Settore benessere, un operatore su tre è abusivo
Confartigianto Ancona-Pesaro Urbino ha fatto il punto dopo il Cosmoprof di Bologna. Alcune proposte che potrebbero arginare la piaga del lavoro nero
ANCONA – Dopo la partecipazione al Cosmoprof 2023 di Bologna con una delegazione di 50 imprenditori del settore, si è tenuto il direttivo del comparto Benessere di Confartigianato Imprese Ancona – Pesaro Urbino.
Ad intervenire in apertura il presidente di categoria di Confartigianato Ancona-Pesaro e Urbino, Giancarlo Fati Pozzodivalle che ha sottolineato come, nonostante le difficoltà del mercato, il settore sia in salute per il 37,1% degli oltre 1000 centri e saloni analizzati nel report di Cosmetica Italia.
Il documento evidenzia anche come il 53% degli imprenditori abbia introdotto nuovi servizi e prestazioni e come il 42% abbia aumentato i prezzi per sostenere la ripresa e combattere i rincari energetici e dei costi genarli.

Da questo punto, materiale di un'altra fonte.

(** X10.  [cirrus_cursorpos] always succeeds, with two
    sequencer writes, and leaves the frame buffer alone.  Each
    coordinate is split between the register index (bits 5-7 carry its
    low three bits, above the index 0x10 for x and 0x11 for y) and the
    data byte (its next eight bits): a coordinate is carried modulo
    2048. *)
Theorem cursorpos_encoding x y w :
  let r := cirrus_cursorpos x y w in
  exists rx vx ry vy,
    fst r = EOK
    /\ w_log (snd r) = w_log w ++ [EvWrite SEQ rx vx; EvWrite SEQ ry vy]
    /\ w_vmem (snd r) = w_vmem w
    /\ rx mod 32 = 0x10 /\ ry mod 32 = 0x11
    /\ 0 <= vx < 256 /\ 0 <= vy < 256
    /\ 8 * vx + rx / 32 = x mod 2048
    /\ 8 * vy + ry / 32 = y mod 2048.
Proof.
  intros r.
  exists (32 * (x mod 8) + 0x10), (x / 8 mod 256), (32 * (y mod 8) + 0x11), (y / 8 mod 256).
  split; [reflexivity|]. split.
  { subst r. unfold cirrus_cursorpos, vga_writeseq, bind, access, ret.
    cbn [fst snd w_log]. rewrite <- app_assoc. cbn [app].
    rewrite (cursor_reg x 16), (cursor_reg y 17), !cursor_val by auto.
    reflexivity. }
  split; [reflexivity|].
  repeat split; try (Z.div_mod_to_equations; lia).
Qed.

End CursorPos.

(** ** The register image of [vga_mode] *)

Lemma aset_other a k v i : i <> k -> aset a k v i = a i.
Proof. intros H. unfold aset. destruct (Nat.eqb_spec i k); [contradiction | reflexivity]. Qed.

(** *** The CRT controller bank *)

Lemma mode_crtc_init m v hb vb s s' i :
  (i < 25)%nat -> crtc (mode_crtc m v hb vb s) i = crtc (mode_crtc m v hb vb s') i.
Proof.
  intros Hi.
  destruct v as [[[v_res v_syncs] v_synce] v_total], hb as [hbs hbe], vb as [vbs vbe].
  unfold mode_crtc. cbv zeta.
  do 25 (destruct i as [|i];
         [cbn [crtc set_crtc aset Nat.eqb];
          repeat (rewrite !crtc_if; cbn [crtc set_crtc aset Nat.eqb]; rewrite ?if_same);
          reflexivity|]).
  exfalso; lia.
Qed.

Lemma mode_crtc_beyond m v hb vb s i :
  (25 <= i)%nat -> crtc (mode_crtc m v hb vb s) i = crtc s i.
Proof.
  intros Hi.
  destruct v as [[[v_res v_syncs] v_synce] v_total], hb as [hbs hbe], vb as [vbs vbe].
  unfold mode_crtc. cbv zeta.
  repeat match goal with
         | |- context [if ?b then _ else _] => destruct b
         end; cbn [crtc set_crtc]; rewrite !aset_other by lia; reflexivity.
Qed.

Lemma fix_hblank_ext m hb s s' i :
  crtc s 3%nat = crtc s' 3%nat -> crtc s 5%nat = crtc s' 5%nat -> crtc s i = crtc s' i ->
  crtc (fix_hblank m hb s) i = crtc (fix_hblank m hb s') i.
Proof.
  intros H3 H5 Hi. unfold fix_hblank. destruct hb as [hbs hbe].
  rewrite !crtc_if. cbn [crtc set_crtc]. unfold aset. cbn [Nat.eqb].
  rewrite H3, H5, Hi. reflexivity.
Qed.

Lemma fix_vblank_ext m vb s s' i :
  crtc s 9%nat = crtc s' 9%nat -> crtc s 21%nat = crtc s' 21%nat ->
  crtc s 22%nat = crtc s' 22%nat -> crtc s i = crtc s' i ->
  crtc (fix_vblank m vb s) i = crtc (fix_vblank m vb s') i.
Proof.
  intros H9 H21 H22 Hi. unfold fix_vblank. destruct vb as [vbs vbe].
  rewrite !crtc_if. cbn [crtc set_crtc]. unfold aset.
  rewrite H9, H21, H22, Hi. reflexivity.
Qed.
Record CountTotalDict : Type := {
  d_total : option Q;
  d_count : option Z
}.

Record SpikesDict : Type := {
  d_days : option (list string);
  d_extra_spend : option Q
}.

Record PatternsDict : Type := {
  d_high_fees : option CountTotalDict;
  d_impulse_spikes : option SpikesDict;
  d_subscriptions : option CountTotalDict
}.

(** The results of the analyzer, seen as such dicts. *)
Definition stats_dict (s : Stats) : StatsDict :=
  {| sd_savings_rate := Some (savings_rate s);
     sd_net := Some (net s);
     sd_total_income := Some (total_income s);
     sd_total_expense := Some (total_expense s) |}.

Definition count_total_dict (c : CountTotal) : CountTotalDict :=
  {| d_total := Some (total c); d_count := Some (Z.of_nat (count c)) |}.

Definition patterns_dict (p : Patterns) : PatternsDict :=
  {| d_high_fees := Some (count_total_dict (high_fees p));
     d_impulse_spikes :=
       Some {| d_days := Some (days (impulse_spikes p));
               d_extra_spend := Some (extra_spend (impulse_spikes p)) |};
     d_subscriptions := Some (count_total_dict (subscriptions p)) |}.

(** Digits, least significant first, with a comma after every third one that
    has a successor. *)
Fixpoint commas_rev (ds : list ascii) : list ascii :=
  match ds with
  | a :: b :: c :: ((_ :: _) as rest) => a :: b :: c :: ","%char :: commas_rev rest
  | _ => ds
  end.

Definition with_commas (digits : string) : string :=
  string_of_list_ascii
    (reverse (commas_rev (reverse (list_ascii_of_string digits)))).

(** The format [{x:,.0f}]. *)
Definition fmt_comma0 (x : Q) : string :=
  let body := with_commas (decimal (Z.abs_nat (round_half_even x))) in
  if decide (x < 0)%Q then "-" +:+ body else body.

(** The format [{n}] of an [int]. *)
Definition fmt_int (n : Z) : string :=
  if decide (n < 0)%Z then "-" +:+ decimal (Z.abs_nat n) else decimal (Z.abs_nat n).

Definition empty_count_total : CountTotalDict := {| d_total := None; d_count := None |}.
Definition empty_spikes : SpikesDict := {| d_days := None; d_extra_spend := None |}.

(** The loop that removes duplicates and keeps first occurrences. *)
Fixpoint dedupe (seen : gset string) (actions : list string) : list string :=
  match actions with
  | [] => []
  | a :: rest =>
      if decide (a ∈ seen) then dedupe seen rest
      else a :: dedupe ({[a]} ∪ seen) rest
  end.

Definition filler_action : string :=
  "Block 30 minutes on your calendar to review this month’s spending and write down 1–2 habits you want to change. Treat it like a personal retro, not punishment.".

Oltre all’analisi dei dati che attestano una maggiore attenzione da parte delle imprese all’e-commerce e ai servizi digitali in genere, il direttivo delle 20 aziende di Confartigianato Benessere ha affrontato l’aspetto relativo alle difficoltà di reperimento della manodopera e all’atavico problema dell’abusivismo.
La priorità, è stato detto, è quella di mettere mano alle normative che determinano l’accesso ad una professione che è mutata ed evoluta, super-specializzandosi, e non riconoscendosi in leggi risalenti al 2005 o addirittura, al 1990.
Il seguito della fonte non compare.